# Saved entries
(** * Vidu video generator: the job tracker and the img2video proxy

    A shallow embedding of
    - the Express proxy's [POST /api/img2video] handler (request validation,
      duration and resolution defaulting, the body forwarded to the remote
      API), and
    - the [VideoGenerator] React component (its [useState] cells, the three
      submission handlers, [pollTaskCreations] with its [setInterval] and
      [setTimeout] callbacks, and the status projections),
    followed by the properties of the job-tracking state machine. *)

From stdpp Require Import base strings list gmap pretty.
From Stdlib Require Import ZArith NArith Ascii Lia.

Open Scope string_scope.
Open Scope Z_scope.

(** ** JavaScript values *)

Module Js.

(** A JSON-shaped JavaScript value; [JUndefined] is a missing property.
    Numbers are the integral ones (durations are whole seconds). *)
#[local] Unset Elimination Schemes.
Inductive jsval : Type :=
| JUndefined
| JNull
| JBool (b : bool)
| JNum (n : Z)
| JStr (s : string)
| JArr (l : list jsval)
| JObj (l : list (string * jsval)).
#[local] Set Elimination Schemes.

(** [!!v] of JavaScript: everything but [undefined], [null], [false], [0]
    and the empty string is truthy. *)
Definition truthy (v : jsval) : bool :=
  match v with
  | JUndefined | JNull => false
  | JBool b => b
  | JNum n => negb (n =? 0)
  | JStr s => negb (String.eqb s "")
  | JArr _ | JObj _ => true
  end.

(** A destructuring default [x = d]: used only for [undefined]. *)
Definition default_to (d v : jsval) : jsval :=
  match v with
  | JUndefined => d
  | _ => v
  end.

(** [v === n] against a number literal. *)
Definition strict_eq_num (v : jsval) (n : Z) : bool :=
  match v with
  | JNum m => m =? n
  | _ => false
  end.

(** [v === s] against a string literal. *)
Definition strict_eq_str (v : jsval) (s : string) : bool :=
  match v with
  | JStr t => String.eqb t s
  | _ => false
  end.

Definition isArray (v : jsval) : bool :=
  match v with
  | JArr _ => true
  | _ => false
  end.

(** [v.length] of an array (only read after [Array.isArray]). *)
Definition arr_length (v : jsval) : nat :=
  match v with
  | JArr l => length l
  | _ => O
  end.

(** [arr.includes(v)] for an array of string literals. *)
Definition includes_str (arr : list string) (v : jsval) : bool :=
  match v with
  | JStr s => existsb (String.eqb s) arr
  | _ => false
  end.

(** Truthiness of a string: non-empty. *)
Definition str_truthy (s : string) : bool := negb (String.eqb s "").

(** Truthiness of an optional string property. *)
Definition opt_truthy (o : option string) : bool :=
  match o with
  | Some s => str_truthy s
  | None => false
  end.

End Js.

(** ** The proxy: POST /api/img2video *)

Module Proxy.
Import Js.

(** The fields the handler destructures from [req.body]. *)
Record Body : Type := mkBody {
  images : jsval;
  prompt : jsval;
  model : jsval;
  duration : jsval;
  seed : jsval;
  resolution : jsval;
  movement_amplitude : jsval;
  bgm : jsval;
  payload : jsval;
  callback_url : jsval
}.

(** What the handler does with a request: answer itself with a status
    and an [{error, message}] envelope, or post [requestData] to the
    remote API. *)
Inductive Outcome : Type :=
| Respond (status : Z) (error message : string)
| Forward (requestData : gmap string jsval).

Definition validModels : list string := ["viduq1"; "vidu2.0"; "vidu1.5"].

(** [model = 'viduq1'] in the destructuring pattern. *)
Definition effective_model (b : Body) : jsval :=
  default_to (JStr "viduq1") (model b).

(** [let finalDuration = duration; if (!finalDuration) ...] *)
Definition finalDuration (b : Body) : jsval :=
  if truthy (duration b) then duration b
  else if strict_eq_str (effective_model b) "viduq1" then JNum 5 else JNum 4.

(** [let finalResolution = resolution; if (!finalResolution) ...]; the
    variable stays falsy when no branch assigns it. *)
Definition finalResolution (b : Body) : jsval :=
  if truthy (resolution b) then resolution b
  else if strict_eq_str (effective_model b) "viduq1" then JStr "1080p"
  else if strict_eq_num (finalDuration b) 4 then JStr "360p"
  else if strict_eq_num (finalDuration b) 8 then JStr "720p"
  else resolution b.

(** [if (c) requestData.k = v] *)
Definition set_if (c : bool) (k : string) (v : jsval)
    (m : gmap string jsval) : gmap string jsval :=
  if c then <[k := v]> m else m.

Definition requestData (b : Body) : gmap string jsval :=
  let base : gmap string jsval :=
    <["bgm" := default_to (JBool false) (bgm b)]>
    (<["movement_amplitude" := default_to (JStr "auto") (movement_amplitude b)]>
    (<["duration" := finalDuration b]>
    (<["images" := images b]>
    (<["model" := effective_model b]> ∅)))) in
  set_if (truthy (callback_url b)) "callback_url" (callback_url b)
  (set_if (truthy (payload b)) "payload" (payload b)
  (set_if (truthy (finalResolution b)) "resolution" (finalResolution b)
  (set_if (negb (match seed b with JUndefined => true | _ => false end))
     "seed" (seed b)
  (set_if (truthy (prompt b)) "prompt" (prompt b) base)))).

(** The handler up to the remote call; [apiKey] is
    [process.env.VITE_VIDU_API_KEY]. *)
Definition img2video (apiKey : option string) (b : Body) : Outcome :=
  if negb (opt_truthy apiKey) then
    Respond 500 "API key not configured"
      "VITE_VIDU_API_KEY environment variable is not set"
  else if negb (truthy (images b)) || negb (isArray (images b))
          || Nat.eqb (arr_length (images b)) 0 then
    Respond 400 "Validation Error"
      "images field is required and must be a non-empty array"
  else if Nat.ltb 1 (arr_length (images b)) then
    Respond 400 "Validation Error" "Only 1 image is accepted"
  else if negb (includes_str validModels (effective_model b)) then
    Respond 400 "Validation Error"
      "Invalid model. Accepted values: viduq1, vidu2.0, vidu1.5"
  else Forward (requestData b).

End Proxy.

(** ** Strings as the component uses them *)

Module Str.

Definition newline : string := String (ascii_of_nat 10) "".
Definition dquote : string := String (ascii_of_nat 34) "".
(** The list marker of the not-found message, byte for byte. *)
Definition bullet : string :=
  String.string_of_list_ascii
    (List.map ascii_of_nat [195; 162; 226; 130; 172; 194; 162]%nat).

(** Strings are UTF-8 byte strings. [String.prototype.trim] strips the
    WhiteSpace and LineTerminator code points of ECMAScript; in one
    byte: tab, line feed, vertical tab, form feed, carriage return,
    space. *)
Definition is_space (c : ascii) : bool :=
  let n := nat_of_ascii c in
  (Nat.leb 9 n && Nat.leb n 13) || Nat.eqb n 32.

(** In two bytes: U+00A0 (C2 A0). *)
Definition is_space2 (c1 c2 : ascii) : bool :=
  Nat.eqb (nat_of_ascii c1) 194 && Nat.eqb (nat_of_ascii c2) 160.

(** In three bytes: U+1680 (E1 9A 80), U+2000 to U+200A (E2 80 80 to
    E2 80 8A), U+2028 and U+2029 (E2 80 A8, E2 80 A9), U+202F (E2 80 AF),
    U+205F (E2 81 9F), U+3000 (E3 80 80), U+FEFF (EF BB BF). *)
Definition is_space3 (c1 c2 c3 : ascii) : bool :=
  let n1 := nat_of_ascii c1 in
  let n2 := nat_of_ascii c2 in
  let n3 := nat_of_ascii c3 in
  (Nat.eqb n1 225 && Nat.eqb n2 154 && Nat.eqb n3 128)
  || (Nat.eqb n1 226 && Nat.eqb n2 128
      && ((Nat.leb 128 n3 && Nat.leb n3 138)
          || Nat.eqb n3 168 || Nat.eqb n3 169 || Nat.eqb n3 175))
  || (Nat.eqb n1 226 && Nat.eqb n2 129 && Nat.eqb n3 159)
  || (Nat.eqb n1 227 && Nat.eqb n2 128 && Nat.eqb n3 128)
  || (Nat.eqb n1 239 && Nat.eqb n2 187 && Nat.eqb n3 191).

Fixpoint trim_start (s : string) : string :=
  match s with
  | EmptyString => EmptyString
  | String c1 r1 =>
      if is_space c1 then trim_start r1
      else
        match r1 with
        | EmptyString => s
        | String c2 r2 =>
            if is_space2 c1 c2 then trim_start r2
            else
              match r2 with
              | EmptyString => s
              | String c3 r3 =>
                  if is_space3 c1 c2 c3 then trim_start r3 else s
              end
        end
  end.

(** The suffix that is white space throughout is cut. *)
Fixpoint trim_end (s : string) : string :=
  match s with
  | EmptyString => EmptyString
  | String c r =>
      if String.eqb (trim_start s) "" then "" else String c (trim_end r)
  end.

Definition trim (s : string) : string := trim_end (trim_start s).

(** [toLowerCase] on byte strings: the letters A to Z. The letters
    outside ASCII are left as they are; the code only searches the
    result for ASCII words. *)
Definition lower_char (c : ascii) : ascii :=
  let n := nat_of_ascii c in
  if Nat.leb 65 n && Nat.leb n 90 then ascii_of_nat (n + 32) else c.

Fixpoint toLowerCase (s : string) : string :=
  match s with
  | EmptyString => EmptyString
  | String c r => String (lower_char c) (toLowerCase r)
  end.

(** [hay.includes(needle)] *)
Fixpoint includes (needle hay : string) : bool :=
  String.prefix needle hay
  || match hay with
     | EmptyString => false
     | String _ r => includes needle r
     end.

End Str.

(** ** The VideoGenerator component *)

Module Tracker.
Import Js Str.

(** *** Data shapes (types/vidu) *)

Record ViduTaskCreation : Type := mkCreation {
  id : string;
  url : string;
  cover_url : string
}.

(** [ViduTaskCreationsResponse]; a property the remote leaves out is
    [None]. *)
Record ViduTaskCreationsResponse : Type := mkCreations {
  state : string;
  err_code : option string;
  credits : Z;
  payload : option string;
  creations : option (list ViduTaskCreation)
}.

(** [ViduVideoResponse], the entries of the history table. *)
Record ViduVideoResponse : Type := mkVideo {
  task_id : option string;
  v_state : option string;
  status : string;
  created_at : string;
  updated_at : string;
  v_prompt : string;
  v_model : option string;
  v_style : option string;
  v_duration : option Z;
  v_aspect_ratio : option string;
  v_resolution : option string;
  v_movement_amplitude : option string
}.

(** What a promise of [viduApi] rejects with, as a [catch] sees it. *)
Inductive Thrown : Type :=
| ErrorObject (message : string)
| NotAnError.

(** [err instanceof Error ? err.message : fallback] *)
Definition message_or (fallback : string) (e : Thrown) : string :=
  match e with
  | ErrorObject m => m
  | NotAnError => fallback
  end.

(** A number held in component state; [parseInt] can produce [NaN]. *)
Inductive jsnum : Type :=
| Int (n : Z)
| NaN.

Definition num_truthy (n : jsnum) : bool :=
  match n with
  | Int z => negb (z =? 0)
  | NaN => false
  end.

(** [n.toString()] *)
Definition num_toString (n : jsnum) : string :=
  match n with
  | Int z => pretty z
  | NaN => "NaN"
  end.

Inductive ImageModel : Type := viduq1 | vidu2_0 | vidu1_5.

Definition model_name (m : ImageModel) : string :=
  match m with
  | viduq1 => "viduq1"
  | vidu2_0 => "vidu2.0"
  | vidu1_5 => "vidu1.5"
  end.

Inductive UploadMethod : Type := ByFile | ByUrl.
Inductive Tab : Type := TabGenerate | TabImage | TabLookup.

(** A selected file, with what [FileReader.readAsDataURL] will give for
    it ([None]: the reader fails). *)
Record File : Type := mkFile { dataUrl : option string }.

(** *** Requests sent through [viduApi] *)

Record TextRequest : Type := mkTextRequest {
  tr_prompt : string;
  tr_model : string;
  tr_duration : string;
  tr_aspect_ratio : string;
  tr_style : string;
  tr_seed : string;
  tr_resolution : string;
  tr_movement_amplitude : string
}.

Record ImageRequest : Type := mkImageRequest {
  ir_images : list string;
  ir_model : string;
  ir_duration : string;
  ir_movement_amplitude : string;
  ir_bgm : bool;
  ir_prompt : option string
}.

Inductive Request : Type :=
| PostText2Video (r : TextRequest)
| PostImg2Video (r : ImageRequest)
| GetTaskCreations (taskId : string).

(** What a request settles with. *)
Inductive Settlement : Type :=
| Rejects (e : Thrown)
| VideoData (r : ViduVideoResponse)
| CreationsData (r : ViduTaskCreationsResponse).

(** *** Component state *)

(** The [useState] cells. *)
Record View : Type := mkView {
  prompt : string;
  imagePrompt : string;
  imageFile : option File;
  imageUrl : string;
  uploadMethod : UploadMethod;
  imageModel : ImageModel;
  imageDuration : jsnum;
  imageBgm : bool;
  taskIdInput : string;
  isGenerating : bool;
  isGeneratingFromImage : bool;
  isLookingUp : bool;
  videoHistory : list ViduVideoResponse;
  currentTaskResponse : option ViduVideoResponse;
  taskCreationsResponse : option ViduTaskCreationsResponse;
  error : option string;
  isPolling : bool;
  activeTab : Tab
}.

# What is expected
Above are the records; from them, give again exactly the lines from the one containing "- the Express" to the one containing "(** [!!v] of JavaScript: everything", both lines included, and nothing more.

# Solution to this exercise
    - the Express proxy's [POST /api/img2video] handler (request validation,
      duration and resolution defaulting, the body forwarded to the remote
      API), and
    - the [VideoGenerator] React component (its [useState] cells, the three
      submission handlers, [pollTaskCreations] with its [setInterval] and
      [setTimeout] callbacks, and the status projections),
    followed by the properties of the job-tracking state machine. *)

From stdpp Require Import base strings list gmap pretty.
From Stdlib Require Import ZArith NArith Ascii Lia.

Open Scope string_scope.
Open Scope Z_scope.

(** ** JavaScript values *)

Module Js.

(** A JSON-shaped JavaScript value; [JUndefined] is a missing property.
    Numbers are the integral ones (durations are whole seconds). *)
#[local] Unset Elimination Schemes.
Inductive jsval : Type :=
| JUndefined
| JNull
| JBool (b : bool)
| JNum (n : Z)
| JStr (s : string)
| JArr (l : list jsval)
| JObj (l : list (string * jsval)).
#[local] Set Elimination Schemes.

(** [!!v] of JavaScript: everything but [undefined], [null], [false], [0]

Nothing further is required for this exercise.